In seinem Körper steckten so viele Pfeile, dass er aussah wie ein Igel.
Sebastians Geschichte: Märtyrer und Pestheiliger
Gemeinsam mit dem Mainzer Moraltheologen Stephan Goertz hat Höllinger ein Buch geschrieben über den Märtyrer, der zunächst überlebt und gesund gepflegt wird. Als er abermals vor dem Kaiser für seinen Glauben eintritt, wird er im Circus in Rom zu Tode geknüppelt. Begraben wird er von Glaubensgeschwistern in der "Sebastianskatakombe".

Höllinger beschreibt, wie Sebastian Jahrhunderte später "wiederentdeckt" wird: "Seine wirkliche Karriere beginnt dann 1.000 Jahre nach seinem Tod. 1347/48, das ist die Zeit, wo Sebastian als Pestheiliger entdeckt wird."
Dafür spielen die bildlichen Darstellungen des heiligen Sebastian, in denen immer wieder Pfeile auftauchen, die in seinem Körper stecken, eine "große Rolle", so Höllinger, "weil man sich ja noch kaum erklären konnte, wie sich Menschen mit einer Krankheit infizieren". Da sei der Pfeil als "ein wichtiges Symbol" interpretiert worden, "weil sich die Menschen vorstellten, dass eine Krankheit einen Menschen trifft wie ein unsichtbarer Pfeil".

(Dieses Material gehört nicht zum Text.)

(** C26: a client of the gateway reads exactly what the engine computed.  When a
    query succeeds with an engine value whose labels are UTF-8 and whose times
    lie within 2 ^ 52 milliseconds of 1970, marshalling the result and
    unmarshalling the text gives the same result: the labels, the values bit for
    bit and the times to the millisecond, for instant and for range queries. *)
Theorem query_result_roundtrip (fM fE : unit → string * option error) (fU : string → unit → unit * option error)
    (fD : string → unit → unit * option error * string) v :
  engine_value_ok v →
  (∀ r old, toInstantQueryResult (Ok v) = Done (Ok r) →
    ∃ text, Marshal fM (AnyInstant r) = (text, None) ∧ NewEncoder fE (AnyInstant r) = (text, None) ∧
      Unmarshal fU text (AnyInstant old) = (AnyInstant r, None) ∧
      (NewDecoder fD text (AnyInstant old)).1 = (AnyInstant r, None)) ∧
  (∀ r old, toRangeQueryResult (Ok v) = Done (Ok r) →
    ∃ text, Marshal fM (AnyRange r) = (text, None) ∧ NewEncoder fE (AnyRange r) = (text, None) ∧
      Unmarshal fU text (AnyRange old) = (AnyRange r, None) ∧
      (NewDecoder fD text (AnyRange old)).1 = (AnyRange r, None)).
Proof.
  intros Hv. split; intros r old Hr.
  - destruct (instant_result_ok v r Hv Hr) as [Hok Hc].
    destruct (Marshal_back fM fE fU fD (AnyInstant r) (AnyInstant old) "" Hok I) as (text&H1&H2&H3&H4).
    exists text. rewrite sapp_nil_r, Hc in H4. rewrite H3, H4, Hc. by split_and!.
  - destruct v as [|?|l|]; [done|done| |done]. injection Hr as <-.
    destruct (to_matrix_ok l Hv) as [Hok Hc].
    destruct (Marshal_back fM fE fU fD (AnyRange (mkRange (Some (to_matrix l)))) (AnyRange old) "" Hok I)
      as (text&H1&H2&H3&H4).
    exists text. cbn [canonical Range_Result fmap option_fmap option_map] in H3, H4. rewrite sapp_nil_r, Hc in H4.
    rewrite H3, H4, Hc. by split_and!.
Qed.

(** A query over one source that is asked for twice; the first read fails. *)
Lemma queries_report_failures_witness :
  let ll := [mkMatcher MatchEqual "source_id" "a"] in
  let qq := Selecting 0 5 ll (λ _, Selecting 0 5 ll (λ _, Finished (Ok (ValueMatrix [])))) in
  let Read (_ : ReadRequest) (w : nat) := (S w, if decide (w = 0%nat) then Err "down"%string else Ok []) in
  let ids (s : gset string) := elements s in
  let visit (b : gmap string seriesData) := map_to_list b in
  let q := New 10 in
  InstantQuery (λ _, 0) map_to_list map_to_list Read ids visit (λ _ _ _, Ok qq) 7 (mkInstantRequest "m" "1") q 0%nat =
    Done (count_failure q, 2%nat, Err "down"%string) ∧
  RangeQuery (λ _, 0) map_to_list map_to_list Read ids visit (λ _ _ _ _ _, Ok qq) (mkRangeRequest "m" "1" "2" "1s") q 1%nat =
    Done (q, 3%nat, Ok (mkRange (Some (mkMatrix [])))).
Proof.
  intros ll qq Read ids visit q. split.
  - rewrite (proj1 (queries_report_failures (λ _, 0) map_to_list map_to_list Read ids visit (λ _ _ _, Ok qq)
      (λ _ _ _ _ _, Ok qq) 7 (mkInstantRequest "m" "1") (mkRangeRequest "m" "1" "2" "1s") q 0%nat) Second qq);
      by vm_compute.
  - rewrite (proj2 (queries_report_failures (λ _, 0) map_to_list map_to_list Read ids visit (λ _ _ _, Ok qq)
      (λ _ _ _ _ _, Ok qq) 7 (mkInstantRequest "m" "1") (mkRangeRequest "m" "1" "2" "1s") q 1%nat)
      Second Second (2 * Second) qq); by vm_compute.
Defined.

Lemma query_result_roundtrip_witness :
  let v := ValueMatrix [([("source_id", "a")]%string, [mkEnginePoint 1696530000123 S754_nan])] in
  let r := mkRange (Some (to_matrix [([("source_id", "a")]%string, [mkEnginePoint 1696530000123 S754_nan])])) in
  let fD := λ (s : string) (x : unit), (x, @None error, s) in
  ∃ text, Marshal (λ _ : unit, (""%string, None)) (AnyRange r) = (text, None) ∧
    NewEncoder (λ _ : unit, (""%string, None)) (AnyRange r) = (text, None) ∧
    Unmarshal (λ _ (x : unit), (x, None)) text (AnyRange (mkRange None)) = (AnyRange r, None) ∧
    (NewDecoder fD text (AnyRange (mkRange None))).1 = (AnyRange r, None).
Proof.
  intros v r fD.
  apply (query_result_roundtrip (λ _, (""%string, None)) (λ _, (""%string, None)) (λ _ x, (x, None)) fD v); [|done].
  apply Forall_cons_2; [split|apply Forall_nil_2].
  - apply Forall_cons_2; [split; by apply ascii_text_utf8|apply Forall_nil_2].
  - apply Forall_cons_2; [split; by vm_compute|apply Forall_nil_2].
Defined.

(** A value of another kind takes the process down ([Panicf] in a handler); the
    vendored engine never gives one, it refuses string literals with an error. *)
Fact string_value_panics s :
  toInstantQueryResult (Ok (ValueString s)) = Panic ∧ toRangeQueryResult (Ok (ValueString s)) = Panic.
Proof. done. Qed.
(** A query always answers, and reads only the sources found in its text. *)
Lemma InstantQuery_reads (allowed : string → Prop) ids now req q w :
  ExtractSourceIds ParseExpr (IReq_Query req) = Ok ids → (∀ id, id ∈ ids → allowed id) →
  ∃ q' w' res, InstantQuery arch order range (logged_Read Read) ids_order visit NewInstantQuery now req q w =
    Done (q', w', res) ∧ reads_only allowed w w'.
Proof.
  intros Hx Hall. unfold InstantQuery. assert (reads_only (W := W) allowed w w) as Hnone by reflexivity.
  destruct (if decide _ then _ else _) as [t|err]; [|by eauto 6].
  destruct (NewInstantQuery _ _ t) as [run|err] eqn:En; [|by eauto 6].
  destruct (proj1 Hengine _ _ _ _ En) as (e&He&Hrun).
  eapply finish_reads_only; [done|done| |apply instant_converts].
  intros ll id Hll Hid. eapply Hall, extracted_selected; done.
Qed.

Lemma RangeQuery_reads (allowed : string → Prop) ids req q w :
  ExtractSourceIds ParseExpr (RReq_Query req) = Ok ids → (∀ id, id ∈ ids → allowed id) →
  ∃ q' w' res, RangeQuery arch order range (logged_Read Read) ids_order visit NewRangeQuery req q w =
    Done (q', w', res) ∧ reads_only allowed w w'.
Proof.
  intros Hx Hall. unfold RangeQuery. assert (reads_only (W := W) allowed w w) as Hnone by reflexivity.
  destruct (ParseStep _ _) as [step|err]; [|by eauto 6].
  destruct (ParseTime _ (RReq_Start req)) as [t1|err]; [|by eauto 6].
  destruct (ParseTime _ (RReq_End req)) as [t2|err]; [|by eauto 6].
  destruct (NewRangeQuery _ _ t1 t2 step) as [run|err] eqn:En; [|by eauto 6].
  destruct (proj2 Hengine _ _ _ _ _ _ En) as (e&He&Hrun).
  eapply finish_reads_only; [done|done| |apply range_converts].
  intros ll id Hll Hid. eapply Hall, extracted_selected; done.
Qed.
End Endpoint.
(* ===== verification/Commands.v ===== *)
(** * The four commands

    Models what the main functions under cmd/ have in common, and puts it before
    the parts each of them starts: loading the configuration, the loggers, the
    endpoint of the metrics (the vendored go-metric-registry), the profiler, the
    uptime gauge and the wait for a signal.  The parts are in LogCache.v,
    Gateway.v, SyslogServer.v and CFAuthCommand.v, the metrics they register in
    Metrics.v, the lines of the loggers in LogWriter.v.

    [log.Fatalf] and [panic] end the process: [Panic].  What the code registers
    piece by piece while it starts its parts is registered here at once. *)

From S2P Require Import Prelude Envelope GoStrings Json GoFloat FloatRound Parsing LogWriter Metrics Config.
From S2P Require Import AccessLog CAPI UAA PromQLSources AuthProxy CFAuthCommand.
From S2P Require Cluster LogCache Gateway SyslogServer.

(** ** Loggers *)
Inductive Output := Discard | Stderr | ToLogWriter.
Record Logger := mkLogger { out : Output; prefix : string; flags : Z }.

(** [Ldate | Ltime] and [Lmicroseconds]. *)
Definition LstdFlags : Z := 3.
Definition Lmicroseconds : Z := 4.

Definition new_logger (UseRFC339 : bool) (prefix : string) : Logger :=
  if UseRFC339 then mkLogger ToLogWriter prefix 0 else mkLogger Stderr prefix LstdFlags.
(** The standard logger after [SetOutput] and [SetFlags]. *)
Definition std_logger (UseRFC339 : bool) : Logger :=
  if UseRFC339 then mkLogger ToLogWriter "" 0 else mkLogger Stderr "" (Z.lor LstdFlags Lmicroseconds).
Definition discard_logger : Logger := mkLogger Discard "" 0.

Fixpoint ends_with_newline (s : string) : bool :=
  match s with
  | EmptyString => false
  | String c EmptyString => byte c =? 0x0a
  | String _ s => ends_with_newline s
  end.
Definition nl : string := String (ascii_of_nat 10) "".

Section Print.
Context {W : Type}.
Variable WriteString : string → W → W * (Z * option string).
(** The date and time the flags ask for, in local time. *)
Variable local_header : Z → Z → string.

Definition log_line (l : Logger) (now : Z) (s : string) : string :=
  prefix l +:+ (if flags l =? 0 then "" else local_header (flags l) now) +:+ s +:+
  (if ends_with_newline s then "" else nl).

(** [l.Print(s)]; the time is read again by the writer. *)
Definition Print (l : Logger) (now now' : Z) (s : string) (w : W) : W :=
  match out l with
  | Discard => w
  | Stderr => (WriteString (log_line l now s) w).1
  | ToLogWriter => (LogWriter.Write WriteString now' (log_line l now s) w).1
  end.
End Print.

(** ** The head of the main functions *)
Inductive Endpoint :=
| Plain (addr : string)
| Mutual (addr certFile keyFile caFile : string).

(** [metricServerOption], with the addresses of [WithPublicServer] and [WithTLSServer]. *)
Definition metrics_endpoint (m : MetricsServer) : Endpoint :=
  if decide (CAFile m = "") then Plain ("0.0.0.0:" +:+ FormatInt (Port m))
  else Mutual ("127.0.0.1:" +:+ FormatInt (Port m)) (CertFile m) (KeyFile m) (CAFile m).

Record HTTPServer := mkHTTPServer { server_Addr : string; ReadHeaderTimeout : Z }.
Definition pprof_server (m : MetricsServer) : option HTTPServer :=
  if DebugMetrics m then Some (mkHTTPServer ("127.0.0.1:" +:+ FormatInt (PprofPort m)) (2 * Second)) else None.

(** The line of the profiler's goroutine, whose server only returns with an error. *)
Definition pprof_stopped (err : string) : string := "PPROF SERVER STOPPED " +:+ err +:+ nl.

(** [printed] are the lines at the start, with their loggers. *)
Record Head := mkHead {
  std : Logger;
  loggers : list Logger;
  printed : list (Logger * string);
  endpoint : Endpoint;
  debug_metrics : bool;
  pprof : option HTTPServer;
}.

(** [float64(time.Since(start) / time.Second)]. *)
Definition uptime (start now : Z) : float64 := float_of_int (Z.quot (wrap64 (now - start)) Second).

Inductive Signal := SIGTERM | SIGINT | OtherSignal (number : Z).
(** The signals still to come when [waitForTermination] returns. *)
Fixpoint waitForTermination (signals : list Signal) : option (list Signal) :=
  match signals with
  | [] => None
  | (SIGTERM | SIGINT) :: signals => Some signals
  | OtherSignal _ :: signals => waitForTermination signals
  end.

Section Commands.
(** The endpoint of the metrics can be opened, with the files it names. *)
Variable opens : Endpoint → bool.

Definition head (UseRFC339 : bool) (prefixes : list string) (printed : list (Logger * string)) (m : MetricsServer) :
    outcome Head :=
  if opens (metrics_endpoint m) then
    Done (mkHead (std_logger UseRFC339) (new_logger UseRFC339 <$> prefixes) printed (metrics_endpoint m)
      (DebugMetrics m) (pprof_server m))
  else Panic.

(** A report of the configuration that cannot be written is only a line. *)
Definition report_line (std : Logger) (what : string) (report : option string) : list (Logger * string) :=
  match report with
  | Some err => [(std, "Failed to " +:+ what +:+ " a report of the from environment: " +:+ err +:+ nl)]
  | None => []
  end.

Sebastians wirkliche Karriere begann 1.000 Jahre nach seinem Tod und als Pestheiliger.
Kunstfigur: Durch erotisch aufgeladene Bilder zur queeren Ikone
Im 19. Jahrhundert bekommt Sebastian dann ganz neue Verehrer, wie Stephan Goertz weiter ausführt: Sebastian sei von den Künstlern der Zeit sehr gern als junger, schöner, attraktiver, erotischer Mann dargestellt worden. Er bot ihnen die Möglichkeit, "einen nackten Mann zu zeichnen und sich an antiken Vorbildern zu orientieren".

Die erotisch aufgeladenen Bilder des fast nackten, gefesselten und von Pfeilen durchbohrten Sebastian finden ihr Publikum. Sebastian wird zur Identifikationsfigur für schwule Katholiken, erläutert Stephanie Höllinger: "Es war tatsächlich so eine Art Chiffre für die queere Identität. Es wird erzählt, dass Junggesellen, die in ihrer Wohnung ein Bildchen des Sebastian aufgestellt haben, Eingeweihten signalisieren konnten, dass sie Männer begehren."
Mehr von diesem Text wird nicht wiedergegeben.